Mike started in software testing in 1988 after completing a PhD in Math, moving to semiconductor Design Verification (DV) in 1994, verifying designs (on Silicon and FPGA) going into commercial and safety-related sectors such as mobile phones, automotive, comms, cloud/data servers, and Artificial Intelligence. Mike built and managed state-of-the-art DV teams inside several companies, specialising in CPU verification.

Mike founded and grew a DV services company to 450+ engineers globally, successfully delivering services and solutions to over 50+ clients.

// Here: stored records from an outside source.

(* ===== verification/AuthProxy.v ===== *)
(** * The authentication proxy (internal/authproxy)

    The reverse proxy in front of a session: its settings, the chain of
    middlewares, the statistics of the requests and the health and metadata
    endpoints.  The web framework is not part of the repository: key
    extraction and path rewriting are the parameter [Framework], forwarding a
    request is an event.  A handler returns the error that the framework turns
    into an answer. *)

From S2P Require Import Prelude Prog NetUrl.
From Stdlib Require Import Ascii.

(** ** Settings (serve.go [Command], root.go) *)

Module ProxyVars.
Record t := mk {
  remote : string;
  port : Z;
  metaPort : Z;
  token : string;
  cookieKey : string;
  verbose : bool;
  stripPathPrefix : string }.
(** the defaults of the flags *)
Definition initial : t := mk "" 65535 65534 "" "renku-auth" false "".
End ProxyVars.

Definition proxyPrefix : string := "authproxy".

(** The key of a flag and its environment variable. *)
Definition flagKey (flag : string) : string := proxyPrefix +:+ "." +:+ flag.
Definition flagVariable (flag : string) : string := Strings.ToUpper (proxyPrefix +:+ "_" +:+ flag).

(** The flags that are bound to a variable, in the order of their names, in
    which they are visited. *)
Definition boundFlags : list string :=
  ["cookie_key"; "meta_port"; "port"; "remote"; "strip_path_prefix"; "token"; "verbose"].

(** The settings library: the text of a key that is set, and the parsers of
    integer and boolean flags. *)
Module FlagValues.
Record t := mk {
  Lookup : string → option string;
  ParseInt : string → option Z;
  ParseBool : string → option bool }.
End FlagValues.

Definition with_port (v : ProxyVars.t) (x : Z) : ProxyVars.t :=
  ProxyVars.mk (ProxyVars.remote v) x (ProxyVars.metaPort v) (ProxyVars.token v) (ProxyVars.cookieKey v)
    (ProxyVars.verbose v) (ProxyVars.stripPathPrefix v).
Definition with_metaPort (v : ProxyVars.t) (x : Z) : ProxyVars.t :=
  ProxyVars.mk (ProxyVars.remote v) (ProxyVars.port v) x (ProxyVars.token v) (ProxyVars.cookieKey v)
    (ProxyVars.verbose v) (ProxyVars.stripPathPrefix v).
Definition with_verbose (v : ProxyVars.t) (x : bool) : ProxyVars.t :=
  ProxyVars.mk (ProxyVars.remote v) (ProxyVars.port v) (ProxyVars.metaPort v) (ProxyVars.token v)
    (ProxyVars.cookieKey v) x (ProxyVars.stripPathPrefix v).

Section LoadConfig.
Context (values : FlagValues.t).

(** [cmd.Flags().Set] *)
Definition setProxyFlag (flag text : string) (v : ProxyVars.t) : option ProxyVars.t :=
  if flag =s "remote" then
    Some (ProxyVars.mk text (ProxyVars.port v) (ProxyVars.metaPort v) (ProxyVars.token v) (ProxyVars.cookieKey v)
            (ProxyVars.verbose v) (ProxyVars.stripPathPrefix v))
  else if flag =s "token" then
    Some (ProxyVars.mk (ProxyVars.remote v) (ProxyVars.port v) (ProxyVars.metaPort v) text (ProxyVars.cookieKey v)
            (ProxyVars.verbose v) (ProxyVars.stripPathPrefix v))
  else if flag =s "cookie_key" then
    Some (ProxyVars.mk (ProxyVars.remote v) (ProxyVars.port v) (ProxyVars.metaPort v) (ProxyVars.token v) text
            (ProxyVars.verbose v) (ProxyVars.stripPathPrefix v))
  else if flag =s "strip_path_prefix" then
    Some (ProxyVars.mk (ProxyVars.remote v) (ProxyVars.port v) (ProxyVars.metaPort v) (ProxyVars.token v)
            (ProxyVars.cookieKey v) (ProxyVars.verbose v) text)
  else if flag =s "port" then with_port v <$> FlagValues.ParseInt values text
  else if flag =s "meta_port" then with_metaPort v <$> FlagValues.ParseInt values text
  else if flag =s "verbose" then with_verbose v <$> FlagValues.ParseBool values text
  else None.

(** The walk over the flags; [None] is the exit of [cobra.CheckErr]. *)
Fixpoint visitFlags (flags : list string) (v : ProxyVars.t) : option ProxyVars.t :=
  match flags with
  | [] => Some v
  | flag :: flags =>
      match FlagValues.Lookup values (flagKey flag) with
      | Some text => match setProxyFlag flag text v with Some v => visitFlags flags v | None => None end
      | None => visitFlags flags v
      end
  end.

(** [loadConfig], after the configuration file has been read, for a command line
    that left the variables in [v]; then the check that the required flag has
    been set, there ([remoteGiven]) or here. *)
Definition loadConfig (remoteGiven : bool) (v : ProxyVars.t) : option ProxyVars.t :=
  match visitFlags boundFlags v with
  | Some v =>
      if remoteGiven || bool_decide (is_Some (FlagValues.Lookup values (flagKey "remote"))) then Some v else None
  | None => None
  end.
End LoadConfig.

(** ** Requests *)

Module Request.
Record t := mk {
  URI : string;
  Cookies : list (string * string);
  Headers : list (string * string) }.
Definition with_URI (r : t) (x : string) : t := mk x (Cookies r) (Headers r).
Definition with_Headers (r : t) (x : list (string * string)) : t := mk (URI r) (Cookies r) x.
End Request.

(** The framework: the keys that a lookup finds in a request, and the rewriting
    of a path by rules (pattern and replacement). *)
Class Framework := {
  presentedKeys : string → Request.t → list string;
  rewriteURI : list (string * string) → string → string }.

Inductive Ap : Type → Type :=
| Now : Ap Time.t
| LockStats : Ap unit
| UnlockStats : Ap unit
| RLockStats : Ap unit
| RUnlockStats : Ap unit
| StoreLastRequest (t : Time.t) : Ap unit
| LoadLastRequest : Ap Time.t
(** the request is sent to the target, its answer or an error is the answer *)
| Forward (target : URL.t) (r : Request.t) : Ap (option Z)
(** [c.Error]: the answer for an error *)
| SendError (code : Z) : Ap unit
| SendNoContent (code : Z) : Ap unit
(** the time, as JSON *)
| SendStats (t : Time.t) : Ap unit.

(** A handler; an error is the code of its answer. *)
Definition HandlerFunc : Type := Request.t → Prog Ap (option Z).

(** ** Statistics *)

Definition Process (next : HandlerFunc) : HandlerFunc := λ r,
  err ← next r;
  _ ← match err with Some code => trigger (SendError code) | None => mret tt end;
  _ ← trigger LockStats;
  deferred UnlockStats (t ← trigger Now; _ ← trigger (StoreLastRequest t); mret None).

(** [RequestStats.Handle] *)
Definition Handle : HandlerFunc := λ _,
  _ ← trigger RLockStats;
  deferred RUnlockStats (t ← trigger LoadLastRequest; _ ← trigger (SendStats t); mret None).

(** ** The chain of [serve] *)

Section Serve.
Context `{Framework} (v : ProxyVars.t).

Definition keyLookup : string := "cookie:" +:+ ProxyVars.cookieKey v +:+ ",header:Authorization".

(** [middleware.KeyAuthWithConfig]: the next handler for a valid key, else 400
    when there is no key and 401 when there is. *)
Definition authnMW (next : HandlerFunc) : HandlerFunc := λ r,
  match presentedKeys keyLookup r with
  | [] => mret (Some 400%Z)
  | keys => if existsb (λ key, key =s ProxyVars.token v) keys then next r else mret (Some 401%Z)
  end.

Definition removeForwardedHeader (next : HandlerFunc) : HandlerFunc := λ r,
  next (Request.with_Headers r (filter (λ h, h.1 ≠ "Forwarded") (Request.Headers r))).

Definition normalizedPrefix : string :=
  let p := ProxyVars.stripPathPrefix v in
  let p := if negb (Strings.HasPrefix p "/") then "/" +:+ p else p in
  if negb (Strings.HasSuffix p "/") then p +:+ "/" else p.

Definition rules : list (string * string) := [(normalizedPrefix +:+ "*", "/$1")].

(** [middleware.Rewrite] *)
Definition rewriteMW (next : HandlerFunc) : HandlerFunc := λ r,
  next (Request.with_URI r (rewriteURI rules (Request.URI r))).

(** [middleware.Proxy] over one target *)
Definition proxyMW (remoteURL : URL.t) : HandlerFunc := λ r, trigger (Forward remoteURL r).

Definition proxyMWs (remoteURL : URL.t) : HandlerFunc :=
  let handler := proxyMW remoteURL in
  let handler := if ProxyVars.stripPathPrefix v ≠s "" then removeForwardedHeader (rewriteMW handler) else handler in
  let handler := if ProxyVars.token v ≠s "" then authnMW handler else handler in
  Process handler.

Definition healthPath : string := "/__amalthea__/health".

(** A request on the port of the proxy; [path] is the path of its URI.  The health
    check has a route for GET only. *)
Definition serveRequest (remoteURL : URL.t) (method path : string) (r : Request.t) : Prog Ap unit :=
  if (path =s healthPath) && (method =s "GET") then trigger (SendNoContent 200)
  else err ← proxyMWs remoteURL r; match err with Some code => trigger (SendError code) | None => mret tt end.

(** A request on the metadata port. *)
Definition serveMeta (path : string) (r : Request.t) : Prog Ap unit :=
  if path =s "/request_stats" then _ ← Handle r; mret tt else trigger (SendError 404).

(** The target of the proxy, [None] when the process ends. *)
Definition targets : option URL.t := url_Parse (ProxyVars.remote v).
End Serve.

Mike started Alpinum in April 2016 to deliver a range of start-of-the art industry solutions:

Alpinum AI provides tools and automations using Artificial Intelligence to help companies reduce development costs (by up to 90%!) Alpinum Services provides RTL to GDS VLSI services from nearshore and offshore centres in Vietnam, India, Egypt, Eastern Europe, Mexico and Costa Rica. Alpinum Consulting also provides strategic board level consultancy services, helping companies to grow. Alpinum training department provides self-paced, fully online training in System Verilog, UVM Introduction and Advanced, Formal Verification, DV methodologies for SV, UVM, VHDL and OSVVM and CPU/RISC-V. Alpinum Events organises a number of free-to-attend industry events

You can contact Mike (mike@alpinumconsulting.com or +44 7796 307958) or book a meeting with Mike using Calendly (https://calendly.com/mike-alpinum-consulting).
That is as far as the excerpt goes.